Les syndicats CGT et CFDT ont porté l’affaire devant les tribunaux et promirent une « action plus large » après la réunion de tous les syndicats aéroportuaires de Roissy le 7 novembre. Les syndicats font traîner les choses au tribunal et remettent à plus tard tout mouvement de grève et confrontation avec le gouvernement. Il faudrait mobiliser la puissance des 80 000 travailleurs de Roissy et de ceux de la région parisienne contre ces tentatives de représailles et d’intimidation qui ne s’exercent pas seulement à l’encontre des travailleurs immigrés, mais aussi de larges couches de la classe ouvrière.

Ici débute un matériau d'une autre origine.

(** * A book-review recommendation system: graphs, clustering, predictors

    Shallow embedding of [Graph_ADT.py], [recommendation.py],
    [cluster_weight.py] and [predictions.py].

    Representation choices, used throughout:

    - A Python graph owns its vertices in the dict [_vertices], and vertices
      refer to each other by object reference.  Vertices are created only by
      [add_vertex], which stores [_Vertex(item, kind)] under the key [item],
      and are never removed or renamed.  A reference to a vertex is therefore
      represented by the key it is stored under, and the field [item] of a
      vertex is that key; the record of a vertex keeps [kind] and
      [neighbours].
    - Numbers ([int] and [float] weights and scores) are exact rationals
      ([Qc]); [/] is Python's true division, which raises
      [ZeroDivisionError] on a zero divisor.  Python itself computes with
      integers of any size and with binary64 floats: a float sum or
      quotient is rounded, a quotient of integers too large for a float
      raises [OverflowError], and a float may be NaN.  A statement that
      depends on sums or quotients of weights therefore carries hypotheses
      on the weights, and where needed on the size of the graph, under
      which the rounded numbers compare, and round to integers, as the
      exact ones do; a statement about the length quotients of the
      similarity scores, or about weights that are only stored and
      returned, needs none.
    - Exceptions are values of [exn]; a computation that may raise returns a
      [result]; an operation that mutates the graph and may raise returns
      the outcome together with the graph it leaves behind.
    - Iterating over a Python [set] or [dict] is modelled by iterating over
      [elements] or [map_to_list].
    - A CSV file is represented by the rows that [csv.reader] yields for
      it, lists of strings; Python's [int] on strings is a parameter of the
      functions that call it. *)

From Stdlib Require Import QArith Qcanon.
From Stdlib Require Qcabs.
From stdpp Require Import gmap strings list fin_maps fin_sets numbers sorting.

Local Open Scope Qc_scope.

(** ** Exceptions and results *)

Inductive exn : Set :=
  | ValueError
  | KeyError
  | ZeroDivisionError
  | AttributeError
  | TypeError
  | IndexError.

Inductive result (A : Type) : Type :=
  | Ok (a : A)
  | Raise (e : exn).
Arguments Ok {A} a.
Arguments Raise {A} e.

Global Instance result_ret : MRet result := λ A a, Ok a.
Global Instance result_bind : MBind result := λ A B f m,
  match m with
  | Ok a => f a
  | Raise e => Raise e
  end.

(** A [for] loop threading an accumulator, left to right; the loop stops at
    the first iteration that raises. *)
Fixpoint foldM {A B : Type} (f : B → A → result B) (acc : B) (l : list A)
  : result B :=
  match l with
  | [] => Ok acc
  | x :: l' => acc' ← f acc x; foldM f acc' l'
  end.

(** ** Rows and dicts *)

(** [row[i]] for a row that [csv.reader] yields, a list of strings. *)
Definition row_at (row : list string) (i : nat) : result string :=
  match row !! i with
  | Some field => Ok field
  | None => Raise IndexError
  end.

(** [d[key]] for a dict from strings to strings. *)
Definition dict_at (d : gmap string string) (key : string) : result string :=
  match d !! key with
  | Some x => Ok x
  | None => Raise KeyError
  end.

(** [int(field)], Python's reading of a string as an integer being [int];
    it raises [ValueError] for a string it cannot read. *)
Definition int_of (int : string → option Z) (field : string) : result Z :=
  match int field with
  | Some n => Ok n
  | None => Raise ValueError
  end.

(** ** Numbers *)

Definition Qc_of_nat (n : nat) : Qc := Qc_of_Z (Z.of_nat n).

(** Python's [x / y], as the exact quotient. *)
Definition true_div (x y : Qc) : result Qc :=
  if bool_decide (y = 0) then Raise ZeroDivisionError else Ok (x / y).

(** Python's [sum(xs)], as the exact sum. *)
Definition sum (xs : list Qc) : Qc := foldl Qcplus 0 xs.

(** Python's [round(x)] with one argument: the nearest integer, a tie going
    to the even one. *)
Definition round (x : Qc) : Z :=
  let n := Qnum (this x) in
  let d := Zpos (Qden (this x)) in
  let f := (n / d)%Z in
  let r := (n mod d)%Z in
  match (2 * r ?= d)%Z with
  | Lt => f
  | Gt => (f + 1)%Z
  | Eq => if Z.even f then f else (f + 1)%Z
  end.

(** Python's [list.sort(xs, reverse=True)]. *)
Definition sort_reverse (xs : list Qc) : list Qc := merge_sort (flip Qcle) xs.

(** Python's [xs[:limit]]: a negative [limit] counts from the end. *)
Definition slice_to {A : Type} (xs : list A) (limit : Z) : list A :=
  if bool_decide (limit < 0)%Z
  then take (Z.to_nat (Z.max 0 (Z.of_nat (length xs) + limit))) xs
  else take (Z.to_nat limit) xs.

(** ** [Graph_ADT.py]: the unweighted graph *)

Module Graph.

Record _Vertex : Type := mk_Vertex {
  kind : string;
  neighbours : gset string
}.

(** [Graph._vertices] *)
Abbreviation t := (gmap string _Vertex).

Definition degree (self : _Vertex) : nat := size (neighbours self).

Definition similarity_score (self other : _Vertex) : result Qc :=
  if bool_decide (degree self = 0%nat ∨ degree other = 0%nat) then Ok 0
  else
    let and_set := neighbours self ∩ neighbours other in
    let or_set := neighbours self ∪ neighbours other in
    true_div (Qc_of_nat (size and_set)) (Qc_of_nat (size or_set)).

Definition empty : t := ∅.

Definition add_vertex (item kind : string) (g : t) : t :=
  match g !! item with
  | None => <[item := mk_Vertex kind ∅]> g
  | Some _ => g
  end.

(** [v.neighbours.add(w)] on the vertex stored under [v]. *)
Definition neighbours_add (v w : string) (g : t) : t :=
  alter (λ x, mk_Vertex (kind x) (neighbours x ∪ {[w]})) v g.

Definition add_edge (item1 item2 : string) (g : t) : result () * t :=
  match g !! item1, g !! item2 with
  | Some _, Some _ =>
      (Ok (), neighbours_add item2 item1 (neighbours_add item1 item2 g))
  | _, _ => (Raise ValueError, g)
  end.

Definition adjacent (item1 item2 : string) (g : t) : bool :=
  match g !! item1, g !! item2 with
  | Some v1, Some _ =>
      existsb (λ v2, bool_decide (v2 = item2)) (elements (neighbours v1))
  | _, _ => false
  end.

Definition get_neighbours (item : string) (g : t) : result (gset string) :=
  match g !! item with
  | Some v => Ok (neighbours v)
  | None => Raise ValueError
  end.

Definition get_all_vertices (kind' : string) (g : t) : gset string :=
  if bool_decide (kind' ≠ "")
  then dom (filter (λ kv, kind kv.2 = kind') g)
  else dom g.

Definition get_similarity_score (item1 item2 : string) (g : t)
  : result Qc :=
  match g !! item1, g !! item2 with
  | Some v1, Some v2 => similarity_score v1 v2
  | _, _ => Raise ValueError
  end.

Definition recommend_books (book : string) (limit : Z) (g : t)
  : result (list string) :=
  let books := elements (get_all_vertices "book" g) in
  scores_so_far ←
    foldM (λ scores vertex,
             if bool_decide (vertex ≠ book)
             then s ← get_similarity_score book vertex g; Ok (scores ++ [s])
             else Ok scores)
          [] books;
  let scores_so_far := sort_reverse scores_so_far in
  list_so_far ←
    foldM (λ acc score,
             foldM (λ acc vertex,
                      if bool_decide (vertex ≠ book)
                      then s ← get_similarity_score book vertex g;
                           if bool_decide (s = score)
                           then Ok (acc ++ [vertex]) else Ok acc
                      else Ok acc)
                   acc books)
          [] scores_so_far;
  if bool_decide (Z.of_nat (length list_so_far) < limit)%Z
  then Ok list_so_far
  else Ok (slice_to list_so_far limit).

Les syndicats ont une longue histoire de collaboration avec le gouvernement, dans le but d’empêcher que ne se développe une opposition politique de masse contre les attaques gouvernementales sur les droits démocratiques et sociaux et on ne peut donc pas compter sur eux pour mener une telle lutte.

Le gouvernement et l’UMP jouent de plus en plus la carte du racisme dans cette période précédent les élections présidentielles d’avril prochain, en mettant dans le même sac « guerre contre le terrorisme », « menace islamique » et immigration comme éléments représentant une menace pour les « valeurs françaises ».

La laïcité qui est la reconnaissance du droit des citoyens à avoir leurs croyances religieuses, et par là même que le gouvernement n’exerce aucun pouvoir religieux et les églises aucun pouvoir politique, a été dénaturée par l’establishment politique français, de gauche comme de droite, qui fait appel au nationalisme et au racisme pour justifier l’intervention de l’Etat contre les minorités religieuses et plus particulièrement contre les musulmans.